Now that the new security legislation makes it possible for the Self-Defense Forces to use force abroad, how much will Japan involve itself in the international community’s war on terrorism? It may become necessary to use force to fight fanatic groups such as Islamic State and Boko Haram, which totally disregard humanity and human rights. Such use of force, however, always carries the risk of harming innocent civilians. The war on terrorism waged since Sept. 11, 2001 — especially since the Iraq War — has produced large numbers of victims and intense hatred, which in turn has produced new breeds of fanatic terrorists. The world shudders when more than 100 people are killed in Paris. But news of large numbers of unintended civilian deaths in the Middle East in mistaken bombings by U.S. forces hardly attracts attention. This disparity will continue to breed more terrorists.
In short, I believe, the terrorism problem will not be resolved by force or any other means. Japan, which since the end of World War II has given up the use of force except to defend itself, will have no choice but to resign itself to this reality.

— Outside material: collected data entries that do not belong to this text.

(* ===== verification/Datastore.v ===== *)
(** * Mounted datastores: [modules/repo/fsrepo/datastore.go]

    [openDatastoreFromCfg] opens one datastore per entry of the [Mounts]
    setting and mounts them together; if that returns an error it closes what
    it has opened.  The datastore packages are not part of the program: [ds_env] has
    what they answer.  A datastore that was opened is a handle, numbered in the
    order of opening. *)

From S2P Require Import Prelude Utf8 Json JsonText Files Config.

(** ** The environment and the state *)

Record ds_env := mkDsEnv {
  leveldb_NewDatastore : string → res unit;
  flatfs_ParseShardFunc : string → res string;
  flatfs_CreateOrOpen : string → string → bool → res unit;
  NewKey : string → string;                     (* ds.NewKey(prefix).String() *)
  DiskUsage : nat → option (res Z);             (* ds.PersistentDatastore *)
  oldDiskUsage : nat → option (res Z);          (* oldPersistentDs *)
  close_ds : nat → option error;
}.

(** The files, the handles opened so far and the handles closed so far. *)
Record ds_state := mkDsState { dfs : fs; opened : nat; closed : list nat }.

Record Mount := mkMount { Prefix : string; Datastore : nat }.

Record mountedDS := mkMounted { Batching : list Mount; mnts : gmap string Mount }.

Record MountInfo := mkMountInfo { mi_Path : string; mi_Prefix : string; mi_Usage : Z }.

Definition defaultShard : string := "/repo/flatfs/shard/v1/next-to-last/2".

Definition DefaultMountInfo : gmap string goval :=
  {[ "level" := GMap [("path", GString "kv"); ("prefix", GString "/")];
     "flatfs" := GMap [("path", GString "blocks"); ("prefix", GString "blocks");
                       ("shardFunc", GString defaultShard); ("sync", GBool true)] ]}.

(** ** Operations *)

Section datastore.
Context (env : ds_env).

(** A datastore was opened: it gets the next handle. *)
Definition new_handle : ST ds_state nat := λ s,
  (Ok (opened s), mkDsState (dfs s) (S (opened s)) (closed s)).

Definition on_fs {A : Type} (c : ST fs A) : ST ds_state A := λ s,
  let (r, f) := c (dfs s) in (r, mkDsState f (opened s) (closed s)).

(** The [switch k] of the loop. *)
Definition open_one (k path : string) (dCfg : list (string * goval)) : ST ds_state nat :=
  if decide (k = "level") then
    _ ← st_lift (leveldb_NewDatastore env path); new_handle
  else if decide (k = "flatfs") then
    let sFn := match assoc_get "shardFunc" dCfg with Some (GString f) => f | _ => defaultShard end in
    let sn := match assoc_get "sync" dCfg with Some (GBool b) => b | _ => true end in
    sf ← st_lift (flatfs_ParseShardFunc env sFn);
    _ ← st_lift (flatfs_CreateOrOpen env path sf sn); new_handle
  else st_fail "Invalid datastore type".

(** One round of the loop: the path of the mount and the mount. *)
Definition open_mount (root k : string) (v : goval) : ST ds_state (string * Mount) :=
  match v with
  | GMap dCfg =>
    match assoc_get "prefix" dCfg with
    | Some (GString prefix) =>
      path ← match assoc_get "path" dCfg with
             | Some (GString p) =>
               let path := join_path root p in
               _ ← on_fs (MkdirIfNotExists path); mret path
             | _ => mret root
             end;
      h ← open_one k path dCfg;
      mret (path, mkMount (NewKey env prefix) h)
    | _ => st_fail "Prefix missing for datastore"
    end
  | _ => st_fail "Sub DS config missing for datastore"
  end.

(** The loop, with the mounts appended so far and the map from paths. *)
Fixpoint open_mounts (root : string) (todo : list (string * goval)) (acc : mountedDS) :
    ds_state → (res unit * mountedDS) * ds_state :=
  match todo with
  | [] => λ s, ((Ok (), acc), s)
  | (k, v) :: todo => λ s,
    match open_mount root k v s with
    | (Ok (path, m), s') =>
      open_mounts root todo (mkMounted (Batching acc ++ [m]) (<[path := m]> (mnts acc))) s'
    | (Err e, s') => ((Err e, acc), s')
    | (Panic p, s') => ((Panic p, acc), s')
    end
  end.

(** [v.Datastore.Close()] for every mount; the errors are dropped. *)
Definition close_all (ms : list Mount) (s : ds_state) : ds_state :=
  mkDsState (dfs s) (opened s) (closed s ++ (Datastore <$> ms)).

(** The deferred function looks at the error that is returned: while a panic of
    one of the packages unwinds the stack there is none, and nothing is
    closed. *)
Definition openDatastoreFromCfg (root : string) (c : JsonConfig)
    (range : list (string * goval) → list (string * goval)) : ST ds_state mountedDS := λ s,
  let mntInfo :=
    match Get "Mounts" (Some ∅) c with
    | (m, true) => default ∅ m
    | (_, false) => DefaultMountInfo
    end in
  match open_mounts root (range (map_to_list mntInfo)) (mkMounted [] ∅) s with
  | ((Ok _, m), s') => (Ok m, s')
  | ((Err e, m), s') => (Err e, close_all (Batching m) s')
  | ((Panic p, m), s') => (Panic p, s')
  end.

(** [Mounts]: the entries of a mount, in the order Go ranges over the map. *)
Definition usage_of (k : string) (v : Mount) (u : option (res Z)) (acc : list MountInfo) :
    res (list MountInfo) :=
  match u with
  | None => Ok acc
  | Some (Ok usg) => Ok (acc ++ [mkMountInfo k (Prefix v) usg])
  | Some (Err e) => Err e
  | Some (Panic p) => Panic p
  end.

Fixpoint mount_infos (todo : list (string * Mount)) (acc : list MountInfo) : res (list MountInfo) :=
  match todo with
  | [] => Ok acc
  | (k, v) :: todo =>
    acc ← usage_of k v (DiskUsage env (Datastore v)) acc;
    acc ← usage_of k v (oldDiskUsage env (Datastore v)) acc;
    mount_infos todo acc
  end.

Definition Mounts (m : mountedDS) (range : list (string * Mount) → list (string * Mount)) :
    res (list MountInfo) :=
  mount_infos (range (map_to_list (mnts m))) [].

(** ** Lemmas *)

Lemma open_one_spec k path dCfg s r s' :
  open_one k path dCfg s = (r, s') →
  dfs s' = dfs s ∧ closed s' = closed s ∧
  match r with
  | Ok h => h = opened s ∧ opened s' = S (opened s)
  | _ => opened s' = opened s
  end.
Proof.
  unfold open_one, mbind, st_mbind, st_lift, st_fail, new_handle. intros Hr.
  repeat (case_match; simplify_eq/=; try done); by split_and!.
Qed.

Lemma open_mount_spec root k v s r s' :
  open_mount root k v s = (r, s') →
  closed s' = closed s ∧
  match r with
  | Ok (_, m) => Datastore m = opened s ∧ opened s' = S (opened s)
  | _ => opened s' = opened s
  end.
Proof.
  unfold open_mount. destruct v; try (intros [= <- <-]; done).
  destruct (assoc_get "prefix" l) as [[]|]; try (intros [= <- <-]; done).
  unfold mbind, st_mbind. intros Hr.
  match type of Hr with
  | match ?c s with _ => _ end = _ => destruct (c s) as [rp s1] eqn:Hp
  end.
  assert (closed s1 = closed s ∧ opened s1 = opened s) as [Hc Ho].
  { destruct (assoc_get "path" l) as [[]|]; try (injection Hp as <- <-; done).
    unfold on_fs in Hp. destruct (MkdirIfNotExists _ _) as [[] ?];
      injection Hp as <- <-; done. }
  destruct rp as [path|e|p]; [|injection Hr as <- <-; split; congruence..].
  destruct (open_one k path l s1) as [rh s2] eqn:Hone.
  apply open_one_spec in Hone as (_ & Hc2 & Ho2).
  destruct rh as [h|e|p]; injection Hr as <- <-; simpl; [destruct Ho2 as [-> Ho2]|..];
    (split; [congruence|]); rewrite ?Ho2, ?Ho; done.
Qed.

(** The loop opens handles in order and closes none; its mounts are the ones
    it was given and one per handle it opened. *)
Lemma open_mounts_spec root todo : ∀ acc s r m s',
  open_mounts root todo acc s = ((r, m), s') →
  closed s' = closed s ∧ (opened s ≤ opened s')%nat ∧
  Datastore <$> Batching m = (Datastore <$> Batching acc) ++ seq (opened s) (opened s' - opened s) ∧
  (r = Ok () → opened s' = (opened s + length todo)%nat).
Proof.
  induction todo as [|[k v] todo IH]; intros acc s r m s' Hr; simpl in Hr.
  { injection Hr as <- <- <-. rewrite Nat.sub_diag. simpl. rewrite app_nil_r.
    split_and!; [done..|]. intros _. lia. }
  destruct (open_mount root k v s) as [rm s1] eqn:Hone.
  apply open_mount_spec in Hone as [Hc Ho].
  destruct rm as [[path mt]|e|p].
  - destruct Ho as [Hd Ho]. apply IH in Hr as (Hc' & Hle & Hms & Hok). simpl in Hms.
    split_and!; [congruence|lia| |].
    + rewrite Hms, fmap_app, <- (assoc_L (++)). f_equal. simpl. rewrite Hd, Ho.
      replace (opened s' - opened s)%nat with (S (opened s' - S (opened s))) by lia. done.
    + intros ->. rewrite Hok by done. simpl. lia.
  - injection Hr as <- <- <-. rewrite Ho, Nat.sub_diag. simpl. rewrite app_nil_r. done.
  - injection Hr as <- <- <-. rewrite Ho, Nat.sub_diag. simpl. rewrite app_nil_r. done.
Qed.

(** The handles of a call: mounted if it succeeds, closed if it returns an
    error, left open if it panics. *)
Lemma openDatastoreFromCfg_handles root c range s r s' :
  openDatastoreFromCfg root c range s = (r, s') →
  (opened s ≤ opened s')%nat ∧
  match r with
  | Ok m => closed s' = closed s ∧
            Datastore <$> Batching m = seq (opened s) (opened s' - opened s)
  | Err _ => closed s' = closed s ++ seq (opened s) (opened s' - opened s)
  | Panic _ => closed s' = closed s
  end.
Proof.
  unfold openDatastoreFromCfg.
  destruct (open_mounts _ _ _ _) as [[r0 m] s1] eqn:Hm.
  apply open_mounts_spec in Hm as (Hc & Hle & Hms & _). simpl in Hms.
  destruct r0 as [[]|e|p]; intros [= <- <-]; simpl; rewrite ?Hc, ?Hms; done.
Qed.

End datastore.

(** ** Properties *)

(** C31: opening the datastores leaks none when it returns an error: exactly the
    handles it opened are closed, each once.  If it succeeds it closes nothing
    and mounts one datastore per entry of the configuration.  Only a panic of
    one of the datastore packages leaks: then nothing is closed. *)
Theorem open_datastore_no_leak env root c range s r s' :
  (∀ l, range l ≡ₚ l) →
  openDatastoreFromCfg env root c range s = (r, s') →
  match r with
  | Ok m =>
    closed s' = closed s ∧
    Datastore <$> Batching m = seq (opened s) (opened s' - opened s) ∧
    opened s' = (opened s + size (match Get "Mounts" (Some ∅) c with
                                  | (m, true) => default ∅ m
                                  | (_, false) => DefaultMountInfo
                                  end : gmap string goval))%nat
  | Err _ => closed s' = closed s ++ seq (opened s) (opened s' - opened s)
  | Panic _ => closed s' = closed s
  end.
Proof.
  intros Hrange Hopen. pose proof (openDatastoreFromCfg_handles _ _ _ _ _ _ _ Hopen) as [_ H].
  destruct r as [m|e|p]; [|done..]. destruct H as [Hc Hh]. split_and!; [done..|].
  revert Hopen. unfold openDatastoreFromCfg.
  set (info := match Get "Mounts" (Some ∅) c with (m, true) => _ | _ => _ end).
  destruct (open_mounts _ _ _ _ _) as [[r0 m0] s1] eqn:Hm.
  apply open_mounts_spec in Hm as (_ & _ & _ & Hok).
  destruct r0 as [[]|e|p]; intros [= <- <-]. rewrite Hok by done. f_equal.
  rewrite (Hrange (map_to_list info)). apply length_map_to_list.
Qed.

Definition sample_env : ds_env := mkDsEnv (λ _, Ok ()) Ok
  (λ p _ _, Err "disk full") (λ p, p) (λ _, Some (Ok 0%Z)) (λ _, None) (λ _, None).

Definition sample_ds_state : ds_state := mkDsState sample_fs 0 [].

(** The default mounts, with a disk that has no room for the blocks. *)
Lemma open_datastore_no_leak_witness :
  closed (openDatastoreFromCfg sample_env "repo" DefaultConfig reverse sample_ds_state).2 = [0%nat].
Proof.
  pose proof (open_datastore_no_leak sample_env "repo" DefaultConfig reverse sample_ds_state
    (Err "disk full")
    (openDatastoreFromCfg sample_env "repo" DefaultConfig reverse sample_ds_state).2) as H.
  simpl in H. rewrite H; [by vm_compute|intros l; apply reverse_Permutation|by vm_compute].
Defined.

It would be unrealistic to proclaim that Japan can reconcile the Western powers and the Muslim world. But what it can do is to sympathize with the people who have been pawns in the war on terrorism and extend them a helping hand. It should not rally behind the major powers that use force out of a desire for revenge.
While reiterating that terrorism cannot be tolerated in the name of humanity and human rights, Japan should strongly declare that the lives of people in the Middle East on whom the use of force by the major powers have inflicted great suffering have the same value as those of any other people.
Jiro Yamaguchi is a professor of political science at Hosei University in Tokyo.